|Violent intrigue can be analysed mathematically|
Recently, I finished reading "The Bourne Ultimatum
" by Robert Ludlum
, an energetic, intriguing tale of violent, manipulative men head-to-head in a struggle of life and death. My definite impression was that Robert Ludlum's Bourne series is a realistic portrayal of the total opposition that can be mathematically modelled as a 'Nash equilibrium
.' Read on to get the details.
Many of you will know of Jason Bourne by the series of movies where Matt Damon plays the amnesic protagonist. However, the book series has a different plot and a different mood. In both cases, Jason Bourne is an intelligent man of violence that outguns and outwits his opponents in deadly struggles.

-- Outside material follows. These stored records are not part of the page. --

(* ===== verification/Tcp.v ===== *)
(** The TCP handler (tcp_handler.rs): listening, accepting the client,
    receiving its requests, and sending the tracepoint list and the buffered
    trace data. *)

From S2P Require Import Prelude Monad Platform Types Worlds Strings Context Io Wire.

Section Tcp_defs.
Context `{P : Platform}.

(** [for port in 61455..u16::MAX]: the first port that can be bound. *)
Fixpoint init_from (ports : list Z) : M World (option TcpListener) :=
  match ports with
  | [] => mret None
  | port :: r =>
      bound ← succeeds;
      if (bound : bool) then mret (Some (mkListener (Some port))) else init_from r
  end.
Definition init : M World (option TcpListener) := init_from (seqZ 61455 (65535 - 61455)).

(** [TcpListener::accept]: the next pending connection, as a new socket. *)
Definition accept : M World (Result nat ErrorKind) := fun w =>
  match backlog w with
  | [] => Ret (Err WouldBlock) w
  | inl k :: r => Ret (Err k) (with_backlog r w)
  | inr s :: r =>
      let sid := next_sock w in
      Ret (Ok sid) (with_next_sock (S sid) (set_sock sid s (with_backlog r w)))
  end.

Definition establish_connection : M World unit :=
  r ← accept;
  match r with
  | Ok socket =>
      temp_con ← try_clone_unwrap socket;
      in_ctx (with_connection (Some socket));;
      c ← gets ctx;
      atomic_store (ctx_client_connected c) true;;
      registered ← succeeds;
      if (registered : bool) then log_call (PollRegister temp_con) else panic
  | Err _ => mret tt
  end.

(** ** Sending *)

Definition send_slices (que : list u8) : M World (Result unit ErrorKind) :=
  c ← gets ctx;
  sid ← unwrap (connection c);
  r ← write_all sid que;
  match r with
  | Err WouldBlock => mret (Ok tt)
  | Err e => mret (Err e)
  | Ok _ => mret (Ok tt)
  end.

Definition tracepoint_list_msg (keys : list (list u8)) : list u8 :=
  foldl (fun msg tracepoint =>
    push_back_all (push_back_all msg (u16_to_be_bytes (u16_of (zlen tracepoint)))) tracepoint)
    [] keys.

Definition send_tracepoint_list : M World unit :=
  c ← gets ctx;
  let msg := push_front_header (tracepoint_list_msg (hash_keys (ctx_tracepoints c))) TracepointListReply in
  r ← send_slices msg;
  if is_ok r then mret tt else close_and_clean_connection.

(** One iteration of the [while let] of [send_trace_data] on the send queue
    and [last_was_complete]; [inr None] is the early return. *)
Definition send_trace_data_body (a : list u8 * bool) :
    M World (list u8 * bool + option (list u8 * bool)) :=
  let '(que, last_was_complete) := a in
  c ← gets ctx;
  match buffer c with
  | [] => mret (inr (Some (que, last_was_complete)))
  | front :: rest =>
      if BufferElement_len front + zlen que + HEADER_LEN <? QUEUE_TOTAL_SIZE then
        in_ctx (with_buffer rest);;
        mret (inl (encode_append_trace_data que front, false))
      else
        let que := push_front_header que TracePush in
        r ← send_slices que;
        if is_ok r then mret (inl ([], true))
        else close_and_clean_connection;; mret (inr None)
  end.

Definition send_trace_data_loop (fuel : nat) : M World unit :=
  res ← loop fuel send_trace_data_body ([], true);
  match res with
  | None => mret tt
  | Some (que, last_was_complete) =>
      if negb last_was_complete then
        let que := push_front_header que TracePush in
        r ← send_slices que;
        if is_ok r then mret tt else close_and_clean_connection
      else mret tt
  end.

(** Every element is taken in at most two iterations, one more sees the empty
    buffer. *)
Definition send_fuel (w : World) : nat := S (2 * length (buffer (ctx w))).
Definition send_trace_data : M World unit := fun w =>
  send_trace_data_loop (send_fuel w) w.

(** ** Receiving *)

(** One iteration of the [while i < len] of [set_tracepoints]. *)
Definition set_tracepoints_body (len : Z) (state : bool) (a : Z * BufReader) :
    M World (Z * BufReader + BufReader) :=
  let '(i, reader) := a in
  if negb (i <? len) then mret (inr reader)
  else
    r1 ← read_exact 2 reader;
    match r1 with
    | (Err _, reader) => close_and_clean_connection;; mret (inr reader)
    | (Ok name_len_arr, reader) =>
        let name_len := from_be_bytes name_len_arr in
        let i := u32_of (i + 2) in
        if u16_of MAX_TRACEPOINT_NAME_LEN <? name_len then
          close_and_clean_connection;; mret (inr reader)
        else
          r2 ← read_exact (Z.to_nat name_len) reader;
          match r2 with
          | (Err _, reader) => close_and_clean_connection;; mret (inr reader)
          | (Ok bytes, reader) =>
              let i := u32_of (i + name_len) in
              let tp_name := default [] (from_utf8 bytes) in
              c ← gets ctx;
              (match ctx_tracepoints c !! tp_name with
               | Some val_ref => atomic_store val_ref state
               | None => mret tt
               end);;
              mret (inl (i, reader))
          end
    end.

(** Fuel: each iteration that continues takes at least the two length bytes. *)
Definition set_tracepoints (len : Z) (reader : BufReader) (state : bool) : M World BufReader :=
  fun w => loop (S (reader_total reader w)) (set_tracepoints_body len state) (0, reader) w.

Definition execute_command (cmd : Command) (len : Z) (reader : BufReader) : M World BufReader :=
  match cmd with
  | TracepointListRequest => send_tracepoint_list;; mret reader
  | TracepointEnableRequest => set_tracepoints len reader true
  | TracepointDisableRequest => set_tracepoints len reader false
  | _ => mret reader
  end.

Definition read_empty_body (reader : BufReader) : M World (BufReader + BufReader) :=
  r ← buf_read 64 reader;
  match r with
  | (Ok [], reader) => mret (inr reader)
  | (Ok _, reader) => mret (inl reader)
  | (Err WouldBlock, reader) => mret (inr reader)
  | (Err _, reader) => close_and_clean_connection;; mret (inr reader)
  end.

Definition read_empty (reader : BufReader) : M World BufReader := fun w =>
  loop (S (reader_total reader w)) read_empty_body reader w.

(** One iteration of the [loop] of [receive]. *)
Definition receive_body (reader : BufReader) : M World (BufReader + unit) :=
  r ← read_exact 12 reader;
  match r with
  | (Err e, _) =>
      (if bool_decide (e = WouldBlock) then mret tt else close_and_clean_connection);;
      mret (inr tt)
  | (Ok header, reader) =>
      match check_parse_header header with
      | Err _ =>
          close_and_clean_connection;;
          read_empty reader;;
          mret (inr tt)
      | Ok (cmd, len) =>
          reader ← execute_command cmd len reader;
          mret (inl reader)
      end
  end.

(** Fuel: each iteration that continues takes a header of twelve bytes. *)
Definition receive_loop (reader : BufReader) : M World unit := fun w =>
  loop (S (reader_total reader w)) receive_body reader w.

Definition receive : M World unit :=
  c ← gets ctx;
  sid ← unwrap (connection c);
  sid ← try_clone_unwrap sid;
  receive_loop (mkBuf sid []).

End Tcp_defs.

(** * Properties of the listener *)

Section listener.
Context {P : Platform}.

Lemma init_from_skips k r first n w :
  oracle w = replicate k false ++ r -> Z.of_nat k <= n ->
  init_from (seqZ first n) w =
    init_from (seqZ (first + Z.of_nat k) (n - Z.of_nat k)) (with_oracle r w).
Proof.
  revert first n w. induction k as [|k IH]; intros first n w Ho Hn.
  - simpl in Ho. rewrite Z.add_0_r, Z.sub_0_r, <-Ho. by destruct w.
  - simpl in Ho. rewrite (seqZ_cons first n) by lia. cbn [init_from].
    unfold succeeds, mbind, M_bind. rewrite Ho. cbv beta iota zeta.
    rewrite IH by (simpl; done || lia). f_equal. f_equal; lia.
Qed.

(** The server listens on the first of the ports 61455 to 65534 that can be
    bound; when none of these 4080 can, there is no listener -- port 65535 is
    never tried. *)
Theorem init_first_free k r w :
  oracle w = replicate k false ++ true :: r ->
  init w =
    if decide (k < 4080)%nat
    then Ret (Some (mkListener (Some (61455 + Z.of_nat k)))) (with_oracle r w)
    else Ret None (with_oracle (replicate (k - 4080) false ++ true :: r) w).
Proof.
  intros Ho. unfold init. case_decide as Hk.
  - rewrite (init_from_skips k (true :: r)) by (done || lia).
    rewrite seqZ_cons by lia. done.
  - rewrite (init_from_skips 4080 (replicate (k - 4080) false ++ true :: r)); [done| |lia].
    rewrite Ho, app_assoc, <-replicate_add. do 2 f_equal. lia.
Qed.
End listener.

Lemma init_first_free_witness :
  let w := with_oracle [false; false; true] (idle_world []) in
  init w = Ret (Some (mkListener (Some 61457))) (with_oracle [] w).
Proof. intros w. apply (init_first_free 2 [] w). reflexivity. Defined.
(* ===== verification/App.v ===== *)
(** The C interface (lib.rs), as run by the application's threads, and the
    formatting wrapper of tracy.h. *)

From S2P Require Import Prelude Monad Platform Types Strings.

Section App.
Context `{P : Platform}.

(** The arguments [tracy_init] hands to the thread it spawns. *)
Record Spawn := mkSpawn {
  spawn_data : InitData;
  spawn_connected : nat;
  spawn_rec : nat;
  spawn_announce : bool;
}.

(** What the application's side can reach: the live [TracerNg] structs by
    address, the shared flags and channels, the threads spawned. *)
Record App := mkApp {
  handles : gmap nat TracerNg;
  app_heap : gmap nat bool;
  app_chans : gmap nat (channel ChannelMessage);
  spawned : list Spawn;
}.

(** Raw pointers: null, or an address. *)
Definition ptr : Type := option nat.

Definition with_handles (v : gmap nat TracerNg) (a : App) : App :=
  mkApp v (app_heap a) (app_chans a) (spawned a).
Definition with_app_heap (v : gmap nat bool) (a : App) : App :=
  mkApp (handles a) v (app_chans a) (spawned a).
Definition with_app_chans (v : gmap nat (channel ChannelMessage)) (a : App) : App :=
  mkApp (handles a) (app_heap a) v (spawned a).
Definition with_spawned (v : list Spawn) (a : App) : App :=
  mkApp (handles a) (app_heap a) (app_chans a) v.

(** [Arc::new(AtomicBool::new(b))], [channel::channel()], [Box::into_raw(Box::new(_))] *)
Definition new_atomic (b : bool) : M App nat := fun a =>
  let l := fresh (dom (app_heap a)) in Ret l (with_app_heap (<[l := b]> (app_heap a)) a).
Definition new_channel : M App nat := fun a =>
  let q := fresh (dom (app_chans a)) in
  Ret q (with_app_chans (<[q := channel_new]> (app_chans a)) a).
Definition box_into_raw (t : TracerNg) : M App ptr := fun a =>
  let p := fresh (dom (handles a)) in Ret (Some p) (with_handles (<[p := t]> (handles a)) a).

Definition load (l : nat) : M App bool := gets (fun a => default false (app_heap a !! l)).

(** [&*p]: undefined unless [p] is the address of a live struct. *)
Definition deref_handle (p : ptr) : M App (nat * TracerNg) :=
  addr ← deref p; a ← get; t ← deref (handles a !! addr); mret (addr, t).

Definition is_null {A} (p : option A) : bool := negb (bool_decide (is_Some p)).

Definition tracy_init (hostname process_name : c_str)
    (buffer_flush_interval announce_interval : Z)
    (announce_iface announce_mcast_addr : c_str) (flags : Z) : M App ptr :=
  if is_null hostname || is_null process_name || (buffer_flush_interval =? 0) then mret None
  else
    client_connected ← new_atomic false;
    rec ← new_channel;
    hostname ← unwrap (rawpt_to_str hostname);
    process_name ← unwrap (rawpt_to_str process_name);
    let init_data :=
      mkInitData hostname process_name (from_millis buffer_flush_interval)
        (from_millis announce_interval) (rawpt_to_addr announce_mcast_addr)
        (rawpt_to_str announce_iface) in
    let tracey := mkTracerNg rec client_connected ∅ in
    let announce :=
      (0 <? announce_interval) && bool_decide (is_Some (Types.announce_iface init_data))
      && bool_decide (is_Some (announce_addr init_data)) in
    modify (fun a => with_spawned (spawned a ++ [mkSpawn init_data client_connected rec announce]) a);;
    box_into_raw tracey.

(** A failed send is only printed. *)
Definition send_to_tracer (tracey : TracerNg) (msg : ChannelMessage) : M App unit := fun a =>
  match app_chans a !! send_to_tracer_thread tracey with
  | Some q =>
      Ret tt (with_app_chans (<[send_to_tracer_thread tracey := (channel_send q msg).1]> (app_chans a)) a)
  | None => Ret tt a
  end.

Definition tracy_register (tracy : ptr) (tp_name_param : c_str) : M App Z :=
  tracepoint_state ← new_atomic false;
  if is_null tracy then mret (-1)
  else
    h ← deref_handle tracy;
    let '(addr, tracey) := h in
    s ← deref tp_name_param;
    let tp_name := to_string_lossy s in
    match fix_tracepoint_str tp_name with
    | Err _ => mret (-1)
    | Ok tp_name_repaired =>
        let tracepoint := mkTracepoint tp_name_repaired tracepoint_state in
        if negb (bool_decide (is_Some (tracepoints tracey !! tp_name_repaired))) then
          let tracey' :=
            mkTracerNg (send_to_tracer_thread tracey) (client_connected tracey)
              (<[tp_name_repaired := tracepoint_state]> (tracepoints tracey)) in
          modify (fun a => with_handles (<[addr := tracey']> (handles a)) a);;
          send_to_tracer tracey' (NewTracepoint tracepoint);;
          mret 0
        else mret (-1)
    end.

Definition tracepoint_enabled (tracey : TracerNg) (tracepoint : list u8) : M App bool :=
  match tracepoints tracey !! tracepoint with
  | Some truth => load truth
  | None => mret false
  end.

Definition tracy_tracepoint_enabled (tracy : ptr) (tp_name_param : c_str) : M App bool :=
  h ← deref_handle tracy;
  s ← deref tp_name_param;
  let tp_name := to_string_lossy s in
  tracepoint_enabled h.2 tp_name.

(** [Box::from_raw] takes the struct over and frees it. *)
Definition tracy_finit (tracey : ptr) : M App unit :=
  h ← deref_handle tracey;
  let '(addr, tracer) := h in
  send_to_tracer tracer MsgTerminate;;
  modify (fun a => with_handles (delete addr (handles a)) a).

(** [slice::from_raw_parts(data, data_len)]: the bytes must be there. *)
Definition from_raw_parts (data : list u8) (data_len : Z) : M App (list u8) :=
  if data_len <=? zlen data then mret (take (Z.to_nat data_len) data) else undefined.

(** [data] is null or the memory the pointer may be used to read; [now] is the
    reading of the system clock. *)
Definition tracy_submit (tmp_tracey : ptr) (tp_name_param : c_str)
    (data : option (list u8)) (data_len : Z) (now : SystemTime) : M App unit :=
  if is_null tmp_tracey || is_null tp_name_param || is_null data then mret tt
  else if (data_len =? 0) || (MAX_SUBMIT_LEN <? data_len) then mret tt
  else
    h ← deref_handle tmp_tracey;
    let tracey := h.2 in
    connected ← load (client_connected tracey);
    if negb connected then mret tt
    else
      s ← deref tp_name_param;
      let tracepoint := to_string_lossy s in
      match fix_tracepoint_str tracepoint with
      | Err _ => mret tt
      | Ok tracepoint_repaired =>
          enabled ← tracepoint_enabled tracey tracepoint_repaired;
          if negb enabled then mret tt
          else
            bytes ← deref data;
            bytes ← from_raw_parts bytes data_len;
            let buffer_element := mkElement tracepoint_repaired now bytes in
            send_to_tracer tracey (Payload buffer_element)
      end.

(** [tracy_submit_printf] of tracy.h. [formatted] is the whole output of the
    format, [None] when [vsnprintf] fails; the buffer receives what fits with a
    terminating zero, and holds [junk] after it. *)
Definition TRACY_MAX_SBMTPRNT_LEN : Z := 256.

Definition vsnprintf_buffer (formatted junk : list u8) : list u8 :=
  let n := Z.to_nat (TRACY_MAX_SBMTPRNT_LEN - 1) in
  take (Z.to_nat TRACY_MAX_SBMTPRNT_LEN) (take n formatted ++ [Byte.x00] ++ junk).

Definition tracy_submit_printf (tracer : ptr) (tracepoint_name fmt : c_str)
    (formatted : option (list u8)) (junk : list u8) (now : SystemTime) : M App unit :=
  if is_null tracer || is_null tracepoint_name || is_null fmt then mret tt
  else
    match formatted with
    | None => mret tt
    | Some out => tracy_submit tracer tracepoint_name (Some (vsnprintf_buffer out junk)) (zlen out) now
    end.

End App.
Arguments App {P}.
Arguments Spawn {P}.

At the same time as I read the Bourne books, I was studying mathematical ways to understand groups of opposing agents. The concept of a 'Nash equilibrium
' is one mathematical way to understand the theory behind violent strategies. A Nash equilibrium is a situation where each person is acting to as to maximise his or her own good, given the actions of everyone else. A Nash equilibrium can be a good thing, where everyone is helping each other, or a Nash equilibrium can be a bad thing, where each person is at the others' throats. In the case of Jason Bourne, the Nash equilibrium is always one where the two masters of intrigue are trying to kill each other. There can only be one winner in the Bourne series.
Without giving too much of the books away, Jason Bourne opposes Carlos the Jackal
, the leading international assassin. One will set a trap for the other and the other will 'reverse' the trap, and the one narrowly escapes. Neither man's appearance is clearly known by the other and they both enlist pawns to fight against each other. Jason Bourne threatens, bribes and takes every possible extreme measure in order to defeat the Jackal. If you have only seen the movies, then consider how Bourne tricks and outwits his opponents for his own ends.
The overall impression I got from the books was 'Oh, this is what a purely competitive Nash equilibrium really looks like.' The winner is not the strongest, the fastest or the man with the best weapons, but the man who thinks the extra step ahead. If you can foresee what your opponent will do, then you can defeat him. But your opponent will try to foresee what you will do. So you must think N+1 steps ahead. In fact, to win, you must be unpredictable.
The mathematical solution of a purely competitive game is to randomise over all of your possible actions. In practise, you become an unstable psychopath who commits apparently arbitrary acts of violence without any discernible pattern. I read a lot of action books, but most of the bad guys are stupid or have some other drastic failings. Jason Bourne's opponents seem much more closely matched.
Life can approach the theoretical abstraction of a Nash equilibrium, but game theoretic methods often provide exact answers to slightly the wrong questions. This can make game theory blindingly addictive to some, as Venkatesh Rao observes
. In the areas of game theory that I've studied, people often assume that the people have a finite number of actions available to them. However, in practice, the number of devious things that you can do to someone else is limited only by your imagination. Game theory can give us some intuition, but it's probably best to let Robert Ludlum fill in the details. (Actually, stop that thought process right there, just in case you think of a new way of inflicting harm.)
In "How the Mind Works
," Steven Pinker gives some good explanations of why people are emotional and do crazy, violent things that seem irrational from some perspectives. In "The Better Angels of Our Nature: Why Violence Has Declined
," Pinker explains why people have become much less violent with time. Contrary to the constant whine of the alarmists, not all our morals are bad and getting worse. Part of the reason for the decline in violence is a change in the prevailing Nash equilibrium. We are now more incentivised to be peaceful and non-violent, which is good for all of us. Centrally administrated justice helps us all be more charitable. The real life Carlos the Jackal is serving time in a French prison and Jason Bourne is best approximated by Matt Damon, who co-founded Water.org
to help the poor get better access to water.